Nathan Torkington wrote:
> Except that you often don't know the keys in advance, and so now
> your code turns into:
>
> with %one\$keytwo {
> push @\$keythree\$keyfour, 5, 6;
> }
>
> which is decided sub-clear.
Do either of those expressions make sense in terms of
references to something? If not, then syntactically we
are in the clear. They don't, because currently it makes
no sense to butt a reference up to the LHS of anything.
It isn't any less clear than, for instance
$fiename = "C:\$keythree\$keyfour"
So another edge state would be, the new backslash would not
work in direct intepolation situations. It would work inside
interperobale curlies though.
> The precedent of "if you're doing a hash
> lookup, use {} around the key" is fairly well-ingrained in Perl.
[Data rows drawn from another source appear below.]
(** The stream a writer emits for a schema and a list of batches when nothing fails. *)
Inductive emits_batches : writer → list RecordBatch → bytes → Prop :=
| emits_finish w chunks : sw_finish w = (chunks, Ok tt) → emits_batches w [] (concat chunks)
| emits_write w chunks w' batch batches rest :
    sw_write w batch = (chunks, Ok w') → emits_batches w' batches rest →
    emits_batches w (batch :: batches) (concat chunks ++ rest).

Inductive emits (schema : Schema) (batches : list RecordBatch) : bytes → Prop :=
| emits_new chunks w rest :
    sw_try_new schema = (chunks, Ok w) → emits_batches w batches rest →
    emits schema batches (concat chunks ++ rest).
End Writing.

(** [StreamWriter], [StreamReader] and the memory of batches.  Documented
    contract: a finished stream is framed as the IPC format says, and reading
    it yields the batches written. *)
Class IpcCrate `{ArrowCrate} : Type := {
  batch_schema : RecordBatch → Schema;
  get_array_memory_size : RecordBatch → Z;
  writer : Type;
  sw_try_new : Schema → Phase writer;
  sw_write : writer → RecordBatch → Phase writer;
  sw_finish : writer → Phase unit;
  io_to_arrow : string → ArrowError;
  sr_open : bytes → result ArrowError (list (result ArrowError RecordBatch));
  reader_layout : bytes → list ArrayData;
  stream_framed : ∀ schema batches b,
    emits sw_try_new sw_write sw_finish schema batches b → ipc_frames b;
  stream_reads : ∀ schema batches b,
    emits sw_try_new sw_write sw_finish schema batches b → sr_open b = Ok (Ok <$> batches)
}.

(** ** Nested records *)

(** What [validate_array] sees of an array: how many nulls it has and, for a
    struct, the nullability and array of each field; for a list, its values. *)
Inductive ArrowArray : Type :=
| StructArr (null_count : Z) (columns : list (bool * ArrowArray))
| ListArr (null_count : Z) (values : ArrowArray)
| LeafArr (null_count : Z).

Definition null_count (a : ArrowArray) : Z :=
  match a with StructArr n _ | ListArr n _ | LeafArr n => n end.

Fixpoint validate_array (array : ArrowArray) (nullable : bool) {struct array}
  : result ProtocolError unit :=
  if negb nullable && negb (null_count array =? 0)
  then Err (invalid "null in required response field")
  else
    match array with
    | StructArr _ columns =>
        (fix go (columns : list (bool * ArrowArray)) :=
           match columns with
           | [] => Ok tt
           | (field_nullable, child) :: columns => validate_array child field_nullable;; go columns
           end) columns
    | ListArr _ values => validate_array values false
    | LeafArr _ => Ok tt
    end.

(** A [StructArray]: its type, its array view and its conversions to and from
    a batch. *)
Class StructCrate : Type := {
  StructArray : Type;
  struct_type : Type;
  struct_type_eq :: EqDecision struct_type;
  data_type : StructArray → struct_type;
  struct_view : StructArray → ArrowArray;
  batch_of_struct : StructArray → RecordBatch;
  struct_of_batch : RecordBatch → StructArray;
  struct_of_batch_of_struct : ∀ s, struct_of_batch (batch_of_struct s) = s
}.

(** [#[derive(VgiArrow)]]: [None] of [build_singleton] is an array that is not
    a struct; errors are carried as their display strings. *)
Class VgiArrow `{StructCrate} (T : Type) : Type := {
  build_singleton : T → result string (option StructArray);
  arrow_data_type : struct_type;
  vgi_read : StructArray → result string T;
  build_type : ∀ v s, build_singleton v = Ok (Some s) → data_type s = arrow_data_type;
  build_rows : ∀ v s, build_singleton v = Ok (Some s) → num_rows (batch_of_struct s) = 1;
  build_read : ∀ v s, build_singleton v = Ok (Some s) → vgi_read s = Ok v
}.
Arguments arrow_data_type {_} T {_}.

Section Envelope.
Context `{IpcCrate} `{!StructCrate}.

(** Run one writer call against the sink: the first failing write aborts it. *)
Fixpoint write_chunks (sink : BoundedBuffer) (chunks : list bytes) : result string BoundedBuffer :=
  match chunks with
  | [] => Ok sink
  | chunk :: chunks => sink ← bb_write_all sink chunk; write_chunks sink chunks
  end.

Definition run_phase {A} (phase : Phase A) (sink : BoundedBuffer)
  : result ArrowError (A * BoundedBuffer) :=
  sink ← map_err io_to_arrow (write_chunks sink phase.1);
  a ← phase.2;
  Ok (a, sink).

Definition encode_batch_ipc (batch : RecordBatch) (limit : Z) : result ProtocolError bytes :=
  if limit <? get_array_memory_size batch
  then Err (invalid "Arrow batch exceeds configured limit")
  else
    '(writer, sink) ← map_err ArrowFailure
       (run_phase (sw_try_new (batch_schema batch)) (mkBoundedBuffer [] limit));
    '(writer, sink) ← map_err ArrowFailure (run_phase (sw_write writer batch) sink);
    '(_, sink) ← map_err ArrowFailure (run_phase (sw_finish writer) sink);
    Ok (bb_bytes sink).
I don't care how "ingrained" the concept of wrapping the
field names in curlies is, I still think it sucks, and so does anyone
who arrives here after using a language where there is a character (which
is conventionally dot) between the record name and a field in it.
Dot in the above example code clearly parses into string-cat, and if you
try hat Damian Conway descends on you like a herd of koalas.
We've run out of symbols on our keyboards, we'll have to start reusing
some of them.
--
David Nicol 816.235.1187 [EMAIL PROTECTED]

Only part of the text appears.